The Black Dwarf
- June 1968 issue of Black Dwarf
- Editor: Tariq Ali (until March 1970)
- Founded: May 1968
- Ceased publication: September 1970

= The Black Dwarf (newspaper) =

1968-72 British periodical

The Black Dwarf was a political and cultural newspaper published between May 1968 and 1970 by a collective of socialists in the United Kingdom. It is often identified with Tariq Ali who edited and published the newspaper until 1970, when the editorial board split between Leninist and non-Leninist currents.

Black Dwarf took its name from the nineteenth-century radical paper of that name which was published from 1817 to 1824.

The editorial and production group included Ali, Clive Goodwin, Anthony Barnett, Robin Fior, David Mercer, Mo Teitlebaum, Douglas Gill, Adrian Mitchell, Sheila Rowbotham, Bob Rowthorn, D. A. N. Jones, Sean Thompson, Neil Lyndon, Roger Tyrrell and Fred Halliday.

The Leninists, including Ali and other members of the International Marxist Group, went on to found the Red Mole in March 1970. Black Dwarf continued, with Anthony Barnett as the principal editor, until September 1970. He subsequently helped to establish 7 Days.

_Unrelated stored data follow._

(** What [from_dict] makes of the dict of a transaction: the
    constructor is run on the fields of the transaction, a zero
    [amount_usd] or [cost_per_unit] having become [None]. *)
Lemma from_dict_of_to_dict rt isoformat tx moment :
  timestamp tx = TsDatetime moment ->
  fromisoformat rt (isoformat moment) = Ok moment ->
  finite (amount tx) = true ->
  (forall u, amount_usd tx = Some u -> finite u = true) ->
  (forall u, cost_per_unit tx = Some u -> finite u = true) ->
  exists data,
    to_dict isoformat tx = Ok data
    /\ from_dict rt data
       = post_init rt
           (mkTransaction (id tx) (platform tx) (platform_id tx) (type tx) (amount tx)
              (currency tx) (timestamp tx) (drop_zero (amount_usd tx)) (sku_id tx)
              (quantity tx) (drop_zero (cost_per_unit tx)) (campaign_id tx)
              (customer_id tx) (metadata tx)).
Proof.
  intros Hts Hiso Hamount Husd Hcost.
  unfold to_dict. rewrite Hts. cbn [rbind]. eexists. split; [reflexivity|].
  unfold from_dict.
  cbn [d_id d_platform d_platform_id d_type d_amount d_currency d_amount_usd d_timestamp
       d_sku_id d_quantity d_cost_per_unit d_campaign_id d_customer_id d_metadata].
  rewrite type_of_value_of_type. cbn [rbind].
  destruct (amount tx) as [neg c e| |] eqn:Ha; try discriminate Hamount.
  rewrite DecText.of_string_to_str. cbn [rbind].
  rewrite Hiso. cbn [rbind].
  rewrite (decimal_comes_back _ Husd). cbn [rbind].
  rewrite (decimal_comes_back _ Hcost). cbn [rbind].
  reflexivity.
Qed.

(** A transaction an adapter has returned comes back from its dict.
    Let its timestamp be a datetime whose ISO text is read back as
    that datetime, its amount be finite, and the random id not be
    empty.  Then [to_dict] returns a dict, and [from_dict] makes of
    that dict the same transaction, but for one field: a unit cost of
    zero has become [None].  When the timestamp is no datetime,
    [to_dict] raises AttributeError. *)
Theorem normalized_transaction_round_trip self rt raw tx isoformat :
  normalize self rt raw = Ok tx ->
  PyStr.is_empty (uuid4 rt 0%nat) = false ->
  (forall moment,
      timestamp tx = TsDatetime moment ->
      fromisoformat rt (isoformat moment) = Ok moment ->
      finite (amount tx) = true ->
      (forall u, cost_per_unit tx = Some u -> finite u = true) ->
      exists data,
        to_dict isoformat tx = Ok data
        /\ from_dict rt data
           = Ok (mkTransaction (id tx) (platform tx) (platform_id tx) (type tx) (amount tx)
                   (currency tx) (timestamp tx) (amount_usd tx) (sku_id tx) (quantity tx)
                   (drop_zero (cost_per_unit tx)) (campaign_id tx) (customer_id tx)
                   (metadata tx))
        /\ (drop_zero (cost_per_unit tx) = cost_per_unit tx -> from_dict rt data = Ok tx))
  /\ (forall v,
        timestamp tx = TsValue v ->
        to_dict isoformat tx
        = raise AttributeError
            ("'" +:+ PyVal.type_name v +:+ "' object has no attribute 'isoformat'")).
Proof.
  intros Hn Hid. split.
  - intros moment Hts Hiso Hamount Hcost.
    destruct (normalize_common self rt raw tx Hn) as (Hidtx & Hplat & _ & _).
    destruct (normalize_amount_usd self rt raw tx Hn) as (c & Hcur & Husd).
    rewrite Hid in Hidtx.
    assert (Husd_fin : forall u, amount_usd tx = Some u -> finite u = true).
    { intros u Hu. rewrite Husd in Hu.
      destruct (String.eqb (PyStr.upper c) "USD"); [|discriminate].
      injection Hu as <-. exact Hamount. }
    destruct (from_dict_of_to_dict rt isoformat tx moment Hts Hiso Hamount Husd_fin Hcost)
      as (data & Hto & Hfrom).
    exists data. split; [exact Hto|].
    assert (Hback : from_dict rt data
                    = Ok (mkTransaction (id tx) (platform tx) (platform_id tx) (type tx)
                            (amount tx) (currency tx) (timestamp tx) (amount_usd tx)
                            (sku_id tx) (quantity tx) (drop_zero (cost_per_unit tx))
                            (campaign_id tx) (customer_id tx) (metadata tx))).
    { rewrite Hfrom. unfold post_init.
      cbn [id platform platform_id type amount currency timestamp amount_usd sku_id
           quantity cost_per_unit campaign_id customer_id metadata].
      rewrite Hidtx, Hid, Hplat, Hcur, Husd.
      assert (Hname : PyStr.strip (PyStr.lower (platform_of self)) = platform_of self)
        by (destruct self; reflexivity).
      rewrite Hname.
      destruct (String.eqb (PyStr.upper c) "USD"); cbn [drop_zero]; [|reflexivity].
      destruct (Dec.truthy (amount tx)); reflexivity. }
    split; [exact Hback|].
    intros Hsame. rewrite Hback, Hsame. destruct tx; reflexivity.
  - intros v Hts. unfold to_dict. rewrite Hts. reflexivity.
Qed.

Lemma normalized_transaction_round_trip_witness :
  exists tx data,
    normalize Shopify Sample.runtime Sample.order_dated = Ok tx
    /\ to_dict Sample.isoformat tx = Ok data
    /\ d_amount data = "49.99"
    /\ d_timestamp data = "2024-01-15T10:30:00+00:00"
    /\ from_dict Sample.runtime data = Ok tx.
Proof.
  destruct (normalize Shopify Sample.runtime Sample.order_dated) as [tx|e] eqn:H;
    [|vm_compute in H; discriminate].
  destruct (normalized_transaction_round_trip Shopify Sample.runtime Sample.order_dated tx
              Sample.isoformat H eq_refl) as (Hback & _).
  vm_compute in H. injection H as <-.
  destruct (Hback (PyTime.mkDatetime (PyTime.wall Sample.a_moment) (Some 0))
              eq_refl eq_refl eq_refl ltac:(discriminate))
    as (data & Hto & _ & Hfrom).
  eexists _, data. split; [reflexivity|]. split; [exact Hto|].
  vm_compute in Hto. injection Hto as <-.
  split; [reflexivity|]. split; [reflexivity|]. apply Hfrom. reflexivity.
Defined.

End ModelsLaws.

(** * Checks of the model on concrete inputs *)

Example Decimal_parse_1 : Dec.of_string "100.00" = Ok (Dec.Fin false 10000 (-2)).
Proof. reflexivity. Qed.
Example Decimal_parse_2 : Dec.of_string " -1_000.5e-3 " = Ok (Dec.Fin true 10005 (-4)).
Proof. reflexivity. Qed.
Example Decimal_parse_3 : Dec.of_string "abc" = Dec.conversion_syntax.
Proof. reflexivity. Qed.
Example Decimal_parse_4 : Dec.of_string ".5" = Ok (Dec.Fin false 5 (-1))
  /\ Dec.of_string "5." = Ok (Dec.Fin false 5 0) /\ Dec.of_string "." = Dec.conversion_syntax
  /\ Dec.of_string "1e" = Dec.conversion_syntax /\ Dec.of_string "-Infinity" = Ok (Dec.Inf true)
  /\ Dec.of_string "nan" = Ok (Dec.NaN false) /\ Dec.of_string EmptyString = Dec.conversion_syntax.
Proof. repeat split; reflexivity. Qed.
Example Decimal_div_1 :
  Dec.div (Dec.lit "1500000") (Dec.lit "1000000") = Ok (Dec.Fin false 15 (-1)).
Proof. vm_compute. reflexivity. Qed.
Example Decimal_div_2 :
  Dec.div (Dec.lit "1") (Dec.lit "3") = Ok (Dec.Fin false 3333333333333333333333333333 (-28)).
Proof. vm_compute. reflexivity. Qed.
Example Decimal_div_3 :
  Dec.div (Dec.lit "2") (Dec.lit "3") = Ok (Dec.Fin false 6666666666666666666666666667 (-28)).
Proof. vm_compute. reflexivity. Qed.
Example Decimal_mul_1 :
  Dec.mul (Dec.lit "100.00") (Dec.lit "1.08") = Ok (Dec.Fin false 1080000 (-4)).
Proof. vm_compute. reflexivity. Qed.
Example Decimal_quantize_1 :
  Dec.quantize_half_up (Dec.lit "108.0000") (-2) = Ok (Dec.Fin false 10800 (-2))
  /\ Dec.quantize_half_up (Dec.lit "0.005") (-2) = Ok (Dec.Fin false 1 (-2))
  /\ Dec.quantize_half_up (Dec.lit "0.0049") (-2) = Ok (Dec.Fin false 0 (-2))
  /\ Dec.quantize_half_up (Dec.lit "-2.675") (-2) = Ok (Dec.Fin true 268 (-2))
  /\ Dec.quantize_half_up (Dec.lit "7") (-2) = Ok (Dec.Fin false 700 (-2))
  /\ is_ok (Dec.quantize_half_up (Dec.lit "1E+26") (-2)) = false
  /\ is_ok (Dec.quantize_half_up (Dec.lit "99999999999999999999999999.99") (-2)) = true
  /\ is_ok (Dec.quantize_half_up (Dec.lit "99999999999999999999999999.995") (-2)) = false.
Proof. vm_compute. repeat split; reflexivity. Qed.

The Black Dwarf newspaper published a special edition in autumn 1968 devoted entirely to the Bolivian Diaries of Che Guevara, in a translation first published by Ramparts in the United States. It included an introduction by Fidel Castro. This edition appeared to be in response to a version of the diaries put out by "some publishers in league with those who murdered Che".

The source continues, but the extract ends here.